Run: `grep -r "ENGRAM_ROOT" ~/engram/src/engram/`
Expected: No output (zero matches)

- [ ] **Step 5: Commit**

```bash
cd ~/engram
git add src/engram/config.py src/engram/encryption.py src/engram/consolidator.py \
  src/engram/graph.py src/engram/server.py src/engram/metrics.py src/engram/lint.py
git commit -m "refactor: rename ENGRAM_ROOT to ENGRAM_DATA, point at ~/.local/share/engram"
```

---

### Task 2: Fix Hardcoded workers.sqlite Paths

**Files:**
- Modify: `src/engram/db_models.py:50`
- Modify: `src/engram/run_worker_api.py:44`

- [ ] **Step 1: Fix db_models.py**

In `src/engram/db_models.py`, add import at top and fix line 50:

Add to imports:
```python
from engram.config import ENGRAM_DATA
```

Replace line 50:
```python
# Before:
            db_path = str(Path.home() / "engram" / "workers.sqlite")
# After:
            db_path = str(ENGRAM_DATA / "workers.sqlite")
```

- [ ] **Step 2: Fix run_worker_api.py**

In `src/engram/run_worker_api.py`, add import at top and fix line 44:

Add to imports:
```python
from engram.config import ENGRAM_DATA
```

Replace line 44:
```python
# Before:
        db_path = Path.home() / "engram" / "workers.sqlite"
# After:
        db_path = ENGRAM_DATA / "workers.sqlite"
```

- [ ] **Step 3: Verify no hardcoded "engram" / "workers" paths remain**

Run: `grep -r "workers.sqlite" ~/engram/src/`
Expected: Only the two files above, now using ENGRAM_DATA

- [ ] **Step 4: Commit**

```bash
cd ~/engram
git add src/engram/db_models.py src/engram/run_worker_api.py
git commit -m "fix: use ENGRAM_DATA for workers.sqlite paths"
```

---

### Task 3: Fix Scripts With Local ENGRAM_ROOT Definitions

**Files:**
- Modify: `scripts/engram_watchdog.py:44-50`
- Modify: `scripts/interview.py:63-69`
- Modify: `scripts/hyperloop.py:44-45`

These scripts define their own `ENGRAM_ROOT` instead of importing from config.
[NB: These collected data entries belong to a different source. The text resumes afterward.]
(** * Declarative onboarding: the task store and the authentication handler

    A shallow embedding of [src/lib/state.js] (class [State] with
    [copyAndUpgradeState], [cleanupOldTasks], [updateNewIdToId]) and of
    [src/lib/authHandler.js] (class [AuthHandler] and its [handle*] steps),
    with the properties of the specification proved about them.

    Definitions:
    - [Js]: the JavaScript values the two files manipulate, property reads
      and writes, truthiness, [ToNumber], [ToString], [Date#toISOString] and
      [JSON.parse(JSON.stringify(v))].
    - [StateStore]: [state.js].
    - [Promise]: promise chains over an opaque device client, and their
      runs.
    - [Discipline]: properties of a chain that can be read off its shape.
    - [AuthHandler]: [authHandler.js].
    - [Samples]: states, declarations and stand-ins for what lives outside
      the two files.
    - [Accessors], [Shape], [Declarations]: the accessors of a task listed
      by what they write, two more properties of the shape of a chain, and
      more declarations.

    Facts:
    - [JsFacts], [StmtFacts]: reads after writes, statements.
    - [StateFacts]: retention, unknown task ids, errors, masking.
    - [MigrationFacts]: legacy states, the identifier migration.
    - [PromiseFacts]: the disciplines are sound for every run.
    - [AuthFacts]: the order of the calls in the RADIUS and LDAP steps, and
      what becomes of a failure of the device.
    - [StateExtras], [MigrationExtras]: the accessors one by one, what they
      store and what they leave alone; the constructor on states that
      have tasks.
    - [ShapeFacts]: the two further properties are sound for every run.
    - [AuthExtras]: the calls of each step of the handler, their order in
      [process], and which failures reject it. *)

From Stdlib Require Import ZArith List String Ascii Bool Lia DecimalString.
Import ListNotations.
Local Open Scope string_scope.
Local Open Scope Z_scope.

(** ** Exceptions and results *)

(** What a JavaScript statement can throw here. [TaskIdDoesNotExist] is
    [new Error('taskId does not exist')]; [DeviceError n] is the rejection
    of a device call, [n] naming the failure; [Unsupported] marks a
    behaviour of JavaScript that this development does not model (it is
    never confused with a normal result). *)
Inductive exn : Type :=
| TaskIdDoesNotExist
| TypeError
| SyntaxError
| DeviceError (n : nat)
| Unsupported.

Inductive result (A : Type) : Type :=
| Ok (a : A)
| Throw (e : exn).
Arguments Ok {A} a.
Arguments Throw {A} e.

Definition bind {A B} (r : result A) (k : A -> result B) : result B :=
  match r with
  | Ok a => k a
  | Throw e => Throw e
  end.

Notation "x <- r ;; k" := (bind r (fun x => k))
  (at level 61, r at next level, right associativity).

Module Js.

(** ** Values *)

(** JSON data, [undefined], and [Date] objects (by their time value in
    milliseconds). Numbers are the integers; an object is the list of its
    own properties in insertion order. Functions are not modelled, and
    of the inherited properties only that they are there (see
    [get_prop]). *)
Unset Elimination Schemes.
Inductive jsval : Type :=
| JUndef
| JNull
| JBool (b : bool)
| JNum (n : Z)
| JStr (s : string)
| JDate (ms : Z)
| JArr (l : list jsval)
| JObj (fs : list (string * jsval)).
Set Elimination Schemes.

Section Induction.
Variable P : jsval -> Prop.
Hypothesis Hundef : P JUndef.
Hypothesis Hnull : P JNull.
Hypothesis Hbool : forall b, P (JBool b).
Hypothesis Hnum : forall n, P (JNum n).
Hypothesis Hstr : forall s, P (JStr s).
Hypothesis Hdate : forall ms, P (JDate ms).
Hypothesis Harr : forall l, Forall P l -> P (JArr l).
Hypothesis Hobj : forall fs, Forall (fun kv => P (snd kv)) fs -> P (JObj fs).

Fixpoint jsval_ind (v : jsval) : P v :=
  match v with
  | JUndef => Hundef
  | JNull => Hnull
  | JBool b => Hbool b
  | JNum n => Hnum n
  | JStr s => Hstr s
  | JDate ms => Hdate ms
  | JArr l =>
      Harr l ((fix all (l : list jsval) : Forall P l :=
                 match l with
                 | [] => Forall_nil _
                 | x :: r => Forall_cons x (jsval_ind x) (all r)
                 end) l)
  | JObj fs =>
      Hobj fs ((fix all (fs : list (string * jsval))
                  : Forall (fun kv => P (snd kv)) fs :=
                  match fs with
                  | [] => Forall_nil _
                  | kv :: r => Forall_cons kv (jsval_ind (snd kv)) (all r)
                  end) fs)
  end.
End Induction.

(** [if (v)], [!v], [a || b] *)
Definition truthy (v : jsval) : bool :=
  match v with
  | JUndef | JNull => false
  | JBool b => b
  | JNum n => negb (n =? 0)
  | JStr s => negb (s =? "")%string
  | JDate _ | JArr _ | JObj _ => true
  end.

Definition or_else (a b : jsval) : jsval := if truthy a then a else b.

(** objects proper: what a property can be written to *)
Definition is_object (v : jsval) : bool :=
  match v with
  | JArr _ | JObj _ => true
  | _ => false
  end.

(** ** Own properties of an object *)

Fixpoint assoc_get (k : string) (fs : list (string * jsval)) : option jsval :=
  match fs with
  | [] => None
  | (k', v) :: r => if (k' =? k)%string then Some v else assoc_get k r
  end.
(** C5. A product node whose rating element is absent, or has fewer than
    two class tokens, gets [rating = None]: every record extracted from it
    has a null rating, the other three fields are read as usual, and on a
    page whose nodes all have their required fields no error is raised. *)
Theorem rating_degrades_to_null (art : PageElement)
    (Hdeg : select_one p_star_rating art = None \/
            exists el, select_one p_star_rating art = Some el /\
                       length (tag_class el) < 2) :
  (forall b, book_of art = Return b -> rating b = None) /\
  (forall t pe ae,
      title_attr art = Some t ->
      select_one p_price_color art = Some pe ->
      select_one p_instock_availability art = Some ae ->
      book_of art = Return {| title := t;
                              price_raw := stripped_text pe;
                              availability := stripped_text ae;
                              rating := None |}) /\
  (forall html,
      In art (select article_product_pod (BeautifulSoup html)) ->
      (forall art', In art' (select article_product_pod (BeautifulSoup html)) ->
                    required_fields_present art') ->
      exists bs b, parse_books BeautifulSoup html = Return bs /\
                   In b bs /\ book_of art = Return b /\ rating b = None).
Proof.
  pose proof (rating_of_short Hdeg) as Hr.
  assert (H1 : forall b, book_of art = Return b -> rating b = None).
  { intros b Hb; apply book_of_Return in Hb as (_ & _ & _ & ->); exact Hr. }
  refine (conj H1 (conj _ _)).
  - intros t pe ae Ht Hp Ha.
    rewrite (book_of_present _ Ht Hp Ha), Hr; reflexivity.
  - intros html Hart Hall.
    destruct (mapM_all_Return book_of
                (select article_product_pod (BeautifulSoup html)))
      as [bs Hbs].
    { intros art' Hin; apply book_of_required; now apply Hall. }
    pose proof Hbs as HF; apply mapM_Return in HF.
    destruct (@Forall2_In_l _ _ _ _ _ art HF Hart) as (b & Hb & Hab).
    exists bs, b; auto.
Qed.

End ExtractorProperties.

(** ** Page numbers *)

Unset Implicit Arguments.

Lemma range_nil (a : Z) : range a a = [].
Proof. unfold range; now rewrite Z.sub_diag. Qed.

Lemma range_cons (a b : Z) : (a < b)%Z -> range a b = a :: range (a + 1) b.
Proof.
  intros Hab; unfold range.
  replace (Z.to_nat (b - a)) with (S (Z.to_nat (b - (a + 1)))) by lia.
  cbn [seq map]; f_equal; [lia|].
  rewrite <- seq_shift, map_map.
  apply map_ext; intros i; lia.
Qed.

Lemma range_snoc (a b : Z) : (a <= b)%Z -> range a (b + 1) = range a b ++ [b].
Proof.
  intros Hab; unfold range.
  replace (Z.to_nat (b + 1 - a)) with (Z.to_nat (b - a) + 1) by lia.
  rewrite seq_app, map_app; cbn [seq map]; do 2 f_equal; lia.
Qed.

Lemma range_app (a k b : Z) :
  (a <= k <= b)%Z -> range a b = range a k ++ range k b.
Proof.
  intros Hk.
  replace b with (k + Z.of_nat (Z.to_nat (b - k)))%Z by lia.
  induction (Z.to_nat (b - k)) as [|n IH].
  - now rewrite Z.add_0_r, range_nil, app_nil_r.
  - replace (k + Z.of_nat (S n))%Z with (k + Z.of_nat n + 1)%Z by lia.
    rewrite !range_snoc by lia.
    now rewrite IH, app_assoc.
Qed.

Lemma range_split (a k b : Z) :
  (a <= k < b)%Z -> range a b = range a k ++ k :: range (k + 1) b.
Proof.
  intros Hk.
  rewrite (range_app a k b) by lia.
  now rewrite (range_cons k b) by lia.
Qed.

Lemma range_length (a b : Z) : length (range a b) = Z.to_nat (b - a).
Proof. unfold range; now rewrite length_map, length_seq. Qed.

Lemma range_In (a b k : Z) : In k (range a b) <-> (a <= k < b)%Z.
Proof.
  unfold range; rewrite in_map_iff; split.
  - intros (i & <- & Hi); apply in_seq in Hi; lia.
  - intros Hk; exists (Z.to_nat (k - a)); split; [lia|].
    apply in_seq; lia.
Qed.

(** The pages of a run are 1, 2, ..., N. *)
Lemma pages_of_seq (N : Z) : pages_of N = map Z.of_nat (seq 1 (Z.to_nat N)).
Proof.
  unfold pages_of, range.
  replace (Z.to_nat (N + 1 - 1)) with (Z.to_nat N) by lia.
  rewrite <- seq_shift, map_map; apply map_ext; intros i; lia.
Qed.

Lemma hist_before_succ (hist : list str) (page : Z) :
  (1 <= page)%Z ->
  hist_before hist (page + 1) = hist_before hist page ++ [page_url page].
Proof.
  intros Hp; unfold hist_before.
  now rewrite range_snoc, map_app, app_assoc by assumption.
Qed.

Lemma hist_before_1 (hist : list str) : hist_before hist 1 = hist.
Proof. unfold hist_before; rewrite range_nil; apply app_nil_r. Qed.

(** ** The loop over the pages *)

Section DriverProperties.

Variable BeautifulSoup : str -> PageElement.
Variable site : list str -> str -> RequestException + Response.

(** One call of [get_page]: its value is [fetched_html], one line is
    printed and one request is recorded, whatever the outcome. *)
Lemma get_page_run (page : Z) (w : world) :
  get_page site (page_url page) w =
  (fetched_html site (requests w) page,
   {| stdout := stdout w ++ [u "Fetching: " ++ page_url page];
      requests := requests w ++ [page_url page] |}).
Proof.
  unfold get_page, fetched_html, bind, print, requests_get, raise_for_status.
  cbn [stdout requests].
  destruct (site (requests w) (page_url page)) as [e | resp]; [reflexivity|].
  destruct ((400 <=? status_code resp)%Z && (status_code resp <? 600)%Z);
    reflexivity.
Qed.

(** One turn of the loop. *)
Lemma for_pages_cons (page : Z) (pages : list Z) (all_books : list book)
      (w : world) :
  for_pages BeautifulSoup site (page :: pages) all_books w =
  let w1 := {| stdout := stdout w ++ [u "Fetching: " ++ page_url page];
               requests := requests w ++ [page_url page] |} in
  match page_books BeautifulSoup site (requests w) page with
  | Raise e => (Raise e, w1)
  | Return page_books =>
      for_pages BeautifulSoup site pages (all_books ++ page_books)
        {| stdout := stdout w1 ++
                     [u "  -> found "
                        ++ str_of_int (Z.of_nat (length page_books))
                        ++ u " books on page " ++ str_of_int page];
           requests := requests w1 |}
  end.
Proof.
  cbn [for_pages]; unfold bind at 1; rewrite get_page_run.
  unfold page_books.
  destruct (fetched_html site (requests w) page) as [html|e];
    cbn [rbind]; [|reflexivity].
  unfold bind, lift, print.
  destruct (parse_books BeautifulSoup html) as [pb|e]; reflexivity.
Qed.

Lemma for_pages_app (a b : list Z) (all_books : list book) (w : world) :
  for_pages BeautifulSoup site (a ++ b) all_books w =
  match for_pages BeautifulSoup site a all_books w with
  | (Return all_books', w') => for_pages BeautifulSoup site b all_books' w'
  | (Raise e, w') => (Raise e, w')
  end.
Proof.
  revert all_books w; induction a as [|p a IH]; intros all_books w.
  - reflexivity.
  - rewrite <- app_comm_cons, !for_pages_cons; cbv zeta.
    destruct (page_books BeautifulSoup site (requests w) p); [apply IH | reflexivity].
Qed.

(** The value of the loop: the records of the pages, page after page,
    appended to [all_books]; the first page that fails ends it. *)
Lemma for_pages_value (pages : list Z) (all_books : list book) (w : world) :
  fst (for_pages BeautifulSoup site pages all_books w) =
  (per <- per_page BeautifulSoup site (requests w) pages ;;
   Return (all_books ++ List.concat per))%result.
Proof.
  revert all_books w; induction pages as [|p pages IH]; intros all_books w.
  - cbn; now rewrite app_nil_r.
  - rewrite for_pages_cons; cbv zeta; cbn [per_page].
    destruct (page_books BeautifulSoup site (requests w) p) as [bs|e];
      cbn [rbind]; [|reflexivity].
    rewrite IH; cbn [requests].
    destruct (per_page BeautifulSoup site (requests w ++ [page_url p]) pages)
      as [per|e]; cbn [rbind]; [|reflexivity].
    cbn [List.concat]; now rewrite app_assoc.
Qed.

(** A loop that completes has requested every page, in order. *)
Lemma for_pages_requests (pages : list Z) (all_books all_books' : list book)
      (w w' : world) :
  for_pages BeautifulSoup site pages all_books w = (Return all_books', w') ->
  requests w' = requests w ++ map page_url pages.
Proof.
  revert all_books w; induction pages as [|p pages IH]; intros all_books w.
  - cbn; unfold ret; intros [= _ <-]; now rewrite app_nil_r.
  - rewrite for_pages_cons; cbv zeta.
    destruct (page_books BeautifulSoup site (requests w) p) as [bs|e];
      [|discriminate].
    intros H; apply IH in H; rewrite H; cbn [requests map].
    now rewrite <- app_assoc.
Qed.

(** Each list of [per_page] is what [page_books] returned for that page
    after the requests of the pages before it. *)
Lemma per_page_pages (hist : list str) (n : nat) (a : Z)
      (per : list (list book)) :
  (1 <= a)%Z ->
  per_page BeautifulSoup site (hist_before hist a)
           (range a (a + Z.of_nat n)) = Return per <->
  Forall2 (fun page bs =>
             page_books BeautifulSoup site (hist_before hist page) page
             = Return bs)
          (range a (a + Z.of_nat n)) per.
Proof.
  revert a per; induction n as [|n IH]; intros a per Ha.
  - rewrite Z.add_0_r, range_nil; cbn; split.
    + intros [= <-]; constructor.
    + intros H; inversion H; reflexivity.
  - rewrite range_cons by lia; cbn [per_page].
    rewrite <- hist_before_succ by assumption.
    replace (a + Z.of_nat (S n))%Z with (a + 1 + Z.of_nat n)%Z by lia.
    split.
    + destruct (page_books BeautifulSoup site (hist_before hist a) a)
        as [bs|e] eqn:Hbs; cbn [rbind]; [|discriminate].
      destruct (per_page _ _ _ _) as [rest|e] eqn:Hrest; cbn [rbind];
        [|discriminate].
      intros [= <-]; constructor; [assumption|].
      apply IH; [lia | assumption].
    + intros H; inversion H as [|p bs ps rest Hbs Hrest]; subst.
      rewrite Hbs; cbn [rbind].
      apply IH in Hrest; [|lia]. rewrite Hrest; reflexivity.
Qed.

Lemma per_page_of_run (hist : list str) (N : Z) (per : list (list book)) :
  per_page BeautifulSoup site hist (pages_of N) = Return per <->
  Forall2 (fun page bs =>
             page_books BeautifulSoup site (hist_before hist page) page
             = Return bs)
          (pages_of N) per.
Proof.
  unfold pages_of.
  destruct (Z.le_gt_cases 1 N) as [HN | HN].
  - replace (N + 1)%Z with (1 + Z.of_nat (Z.to_nat N))%Z by lia.
    rewrite <- (hist_before_1 hist) at 1.
    apply per_page_pages; lia.
  - unfold range; replace (Z.to_nat (N + 1 - 1)) with 0 by lia.
    cbn; split.
    + intros [= <-]; constructor.
    + intros H; inversion H; reflexivity.
Qed.

Lemma page_books_Return (hist : list str) (page : Z) (bs : list book) :
  page_books BeautifulSoup site hist page = Return bs <->
  exists html, fetched_html site hist page = Return html /\
               parse_books BeautifulSoup html = Return bs.
Proof.
  unfold page_books; split.
  - destruct (fetched_html site hist page) as [html|e]; cbn [rbind];
      [eauto | discriminate].
  - intros (html & -> & H); exact H.
Qed.

(** A fetch can only fail with an exception of [requests]. *)
Lemma fetched_html_Raise (hist : list str) (page : Z) (e : exception) :
  fetched_html site hist page = Raise e -> exists r, e = Requests r.
Proof.
  unfold fetched_html; destruct (site hist (page_url page)) as [r|resp].
  - intros [= <-]; eauto.
  - destruct (_ && _); [intros [= <-]; eauto | discriminate].
Qed.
Update them to use the new data path.

- [ ] **Step 1: Fix engram_watchdog.py**

Replace lines 44-50:
```python
# Before:
ENGRAM_ROOT = Path.home() / "engram"
ENTITIES_DIR = ENGRAM_ROOT / "entities"
LOG_DIR = ENGRAM_ROOT / "logs"
WATCHDOG_LOG = LOG_DIR / "watchdog.jsonl"
WATCHDOG_STATE = LOG_DIR / "watchdog_state.json"
WATCHER_STATE = LOG_DIR / "watcher_state.json"
INDEX_PATH = ENGRAM_ROOT / "vault_index.sqlite"

# After:
ENGRAM_DATA = Path.home() / ".local" / "share" / "engram"
ENTITIES_DIR = ENGRAM_DATA / "entities"
LOG_DIR = ENGRAM_DATA / "logs"
WATCHDOG_LOG = LOG_DIR / "watchdog.jsonl"
WATCHDOG_STATE = LOG_DIR / "watchdog_state.json"
WATCHER_STATE = LOG_DIR / "watcher_state.json"
INDEX_PATH = ENGRAM_DATA / "vault_index.sqlite"
```

Also update any other references to `ENGRAM_ROOT` in the file (search and replace `ENGRAM_ROOT` → `ENGRAM_DATA`).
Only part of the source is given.